In the early eighties, my friend Alain Colmerauer asked me to teach a compiler course at his university in Marseilles, France. This was to be an intensive course lasting for a month and with classes in the morning and laboratory sessions in the afternoons. I recall that for several years I left the snowy Boston area in early January during Brandeis’ winter break and traveled to the balmy weather of Cassis in southern France. There, I was privileged to interact with Alain, his associates and his students.

It must have been in the mid eighties when I got involved with Prolog and have become a believer in logic programming ever since. With Jan Komorowski, then at Harvard, I presented the first Prolog course to be offered in the Boston area. A few years later, I organized with Jean-Louis Lassez the first American conference on constraint logic programming. I now regularly teach a course on those topics at Brandeis.

In the early nineties, while I was chairing Brandeis’ newly established CS department, I obtained funds to hire Hal Abelson from MIT to teach the university’s introductory course using his superb text based on Scheme. Hal taught that course for two years and paved the way for subsequent teachings of the course by Brandeis faculty. The Scheme course remains one of required introductory courses for Brandeis’ CS majors.

In a similar vein, I managed to obtain funds for a course on Ada that was taught by Ben Brosgol, a known expert in that language. Also in the realm of teaching, it is important to mention my yearly summer association with interns from École Polytechnique and École Normale Supérieure in France. It is a privilege to interact with such bright young people and to teach them how to approach a research problem and be able to produce a paper or website containing the description of their work.

It is the greatest reward of a teacher to be able to have influenced a large number of students. Many of my former students from Brandeis, Brown, Marseilles, École Polytechnique and École Normale now occupy key positions in excellent universities and industries.

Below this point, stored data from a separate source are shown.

(** * A row is read as it is *)

Definition holds (row : CSVRow) (dn : list (list Z * bool)) : Prop :=
  forall i x, dn !! i = Some x -> exists c, cells row !! i = Some c /\ s c = x.1 /\ escaped c = x.2.
Definition escapes_with (ec : Z) (row : CSVRow) : Prop := Forall (fun c => escape_char c = ec) (cells row).

(** The answer of [TryParse], for what a row is, with [n] cells in the reader's row. *)
Definition answers (ec : Z) (n : nat) (data : list Z) (o : list (list Z * bool) * option (list Z))
    (res : option (ParseResult * CSVRow * nat)) : Prop :=
  exists pr row k, res = Some (pr, row, k) /\ length (cells row) = n /\ escapes_with ec row /\
  match pr with
  | Ok => exists rest, o.2 = Some rest /\ (length o.1 <= n)%nat /\ drop k data = rest /\ (k <= length data)%nat /\ count row = length o.1 /\ holds row o.1
  | NeedMoreCells => (n + (if o.2 is Some _ then 1 else 0) <= length o.1 <= length data)%nat
  | NeedMoreData => o.2 = None /\ (length o.1 < n)%nat
  end.

(** The cells before stay, and the row that ends has one more. *)
Lemma read_row_longer d q e : forall data m acc b dn,
  (length dn + (if (read_row d q e m acc b dn data).2 is Some _ then 1 else 0) <= length (read_row d q e m acc b dn data).1 <= length dn + length data)%nat.
Proof.
  induction data as [|c data IH]; intros m acc b dn; [simpl; lia|].
  assert (L : forall m acc b x, let o := read_row d q e m acc b (dn ++ [x]) data in
    (length dn + (if o.2 is Some _ then 1 else 0) <= length o.1 <= length dn + S (length data))%nat).
  { intros m' acc' b' x o. specialize (IH m' acc' b' (dn ++ [x])). rewrite length_app in IH. subst o. simpl in IH. lia. }
  assert (K : forall m acc b, let o := read_row d q e m acc b dn data in (length dn + (if o.2 is Some _ then 1 else 0) <= length o.1 <= length dn + S (length data))%nat).
  { intros m' acc' b' o. specialize (IH m' acc' b' dn). subst o. lia. }
  assert (F : forall x, (length dn + 1 <= length (dn ++ [x]) <= length dn + S (length data))%nat) by (intros x; rewrite length_app; simpl; lia).
  cbn [read_row]. destruct m; repeat (match goal with |- context [if ?x then read_row _ _ _ _ _ _ _ _ else _] => destruct x | |- context [if ?x then (_, Some _) else _] => destruct x end); first [apply L|apply K|apply F].
Qed.
(** * The dispatch *)

Definition VisitBuiltinCallExpression (func : TExpression) : Gen unit :=
  _ ← the call_type;
  name ← the (GetFuncName func);
  builtin ← the (IsBuiltinFunction name);
  match builtin with
  | BoolToSql | IntToSql | FloatToSql | DateToSql | StringToSql | SqlToBool | ConvertBoolToInteger | ConvertIntegerToReal
  | ConvertDateToTimestamp | ConvertStringToBool | ConvertStringToInt | ConvertStringToReal | ConvertStringToDate
  | ConvertStringToTime => VisitSqlConversionCall builtin
  | IsValNull | InitSqlNull => VisitNullValueCall builtin
  | LNot => VisitLNotCall
  | Like => VisitSqlStringLikeCall
  | ExtractYear => VisitBuiltinDateFunctionCall builtin
  | Concat => VisitBuiltinConcatCall
  | ExecutionContextGetMemoryPool | ExecutionContextGetTLS => VisitExecutionContextCall builtin
  | ThreadStateContainerIterate | ThreadStateContainerGetState | ThreadStateContainerReset | ThreadStateContainerClear =>
      VisitBuiltinThreadStateContainerCall builtin
  | TableIterInit | TableIterAdvance | TableIterGetVPI | TableIterClose => VisitBuiltinTableIterCall builtin
  | TableIterParallel => VisitBuiltinTableIterParallelCall
  | VPIInit | VPIFree | VPIIsFiltered | VPIGetSelectedRowCount | VPIGetVectorProjection | VPIHasNext | VPIAdvance
  | VPISetPosition | VPIMatch | VPIReset | VPIGetBool | VPIGetTinyInt | VPIGetSmallInt | VPIGetInt | VPIGetBigInt
  | VPIGetReal | VPIGetDouble | VPIGetDate | VPIGetString | VPIGetPointer | VPISetBool | VPISetTinyInt | VPISetSmallInt
  | VPISetInt | VPISetBigInt | VPISetReal | VPISetDouble | VPISetDate | VPISetString => VisitBuiltinVPICall builtin
  | CompactStorageWriteBool | CompactStorageWriteTinyInt | CompactStorageWriteSmallInt | CompactStorageWriteInteger
  | CompactStorageWriteBigInt | CompactStorageWriteReal | CompactStorageWriteDouble | CompactStorageWriteDate
  | CompactStorageWriteTimestamp | CompactStorageWriteString | CompactStorageReadBool | CompactStorageReadTinyInt
  | CompactStorageReadSmallInt | CompactStorageReadInteger | CompactStorageReadBigInt | CompactStorageReadReal
  | CompactStorageReadDouble | CompactStorageReadDate | CompactStorageReadTimestamp | CompactStorageReadString =>
      VisitBuiltinCompactStorageCall builtin
  | Hash => VisitBuiltinHashCall
  | FilterManagerInit | FilterManagerInsertFilter | FilterManagerRunFilters | FilterManagerFree =>
      VisitBuiltinFilterManagerCall builtin
  | VectorFilterEqual | VectorFilterGreaterThan | VectorFilterGreaterThanEqual | VectorFilterLessThan
  | VectorFilterLessThanEqual | VectorFilterNotEqual => VisitBuiltinVectorFilterCall builtin
  | AggHashTableInit | AggHashTableInsert | AggHashTableLinkEntry | AggHashTableLookup | AggHashTableProcessBatch
  | AggHashTableMovePartitions | AggHashTableParallelPartitionedScan | AggHashTableFree => VisitBuiltinAggHashTableCall builtin
  | AggPartIterHasNext | AggPartIterNext | AggPartIterGetRow | AggPartIterGetRowEntry | AggPartIterGetHash =>
      VisitBuiltinAggPartIterCall builtin
  | AggHashTableIterInit | AggHashTableIterHasNext | AggHashTableIterNext | AggHashTableIterGetRow | AggHashTableIterClose =>
      VisitBuiltinAggHashTableIterCall builtin
  | AggInit | AggAdvance | AggMerge | AggReset | AggResult => VisitBuiltinAggregatorCall builtin
  | JoinHashTableInit | JoinHashTableInsert | JoinHashTableBuild | JoinHashTableBuildParallel | JoinHashTableLookup
  | JoinHashTableFree => VisitBuiltinJoinHashTableCall builtin
  | HashTableEntryGetHash | HashTableEntryGetRow | HashTableEntryGetNext => VisitBuiltinHashTableEntryCall builtin
  | AnalysisStatsSetColumnCount | AnalysisStatsSetColumnBits => VisitBuiltinAnalysisStatsCall builtin
  | SorterInit | SorterInsert | SorterInsertTopK | SorterInsertTopKFinish | SorterSort | SorterSortParallel
  | SorterSortTopKParallel | SorterFree => VisitBuiltinSorterCall builtin
  | SorterIterInit | SorterIterHasNext | SorterIterNext | SorterIterSkipRows | SorterIterGetRow | SorterIterClose =>
      VisitBuiltinSorterIterCall builtin
  | ResultBufferAllocOutRow | ResultBufferFinalize => VisitResultBufferCall builtin
  | CSVReaderInit | CSVReaderAdvance | CSVReaderGetField | CSVReaderGetRecordNumber | CSVReaderClose =>
      VisitCSVReaderCall builtin
  | ACos | ASin | ATan | ATan2 | Cos | Cot | Sin | Tan => VisitBuiltinTrigCall builtin
  | Ctlz | Cttz => VisitBuiltinBitsCall builtin
  | SizeOf => VisitBuiltinSizeOfCall
  | OffsetOf => VisitBuiltinOffsetOfCall
  | PtrCast => a ← arg 1; arg_visit a
  | IntCast => VisitBuiltinIntCastCall
  end.

End builtins.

My latest involvement in teaching is in the emerging field of bioinformatics. In the spring of 2002, I was invited to co-teach a joint course on that subject at Brandeis and Wellesley College. My colleagues co-teaching that course were the biologists Dagmar Ringe from Brandeis and Andrew Webb from Wellesley. We had the unique opportunity to observe the differences in the two cultures (CS and Biosciences) and reflect on how those divergences could be bridged by thoughtful education that would combine majors in both fields.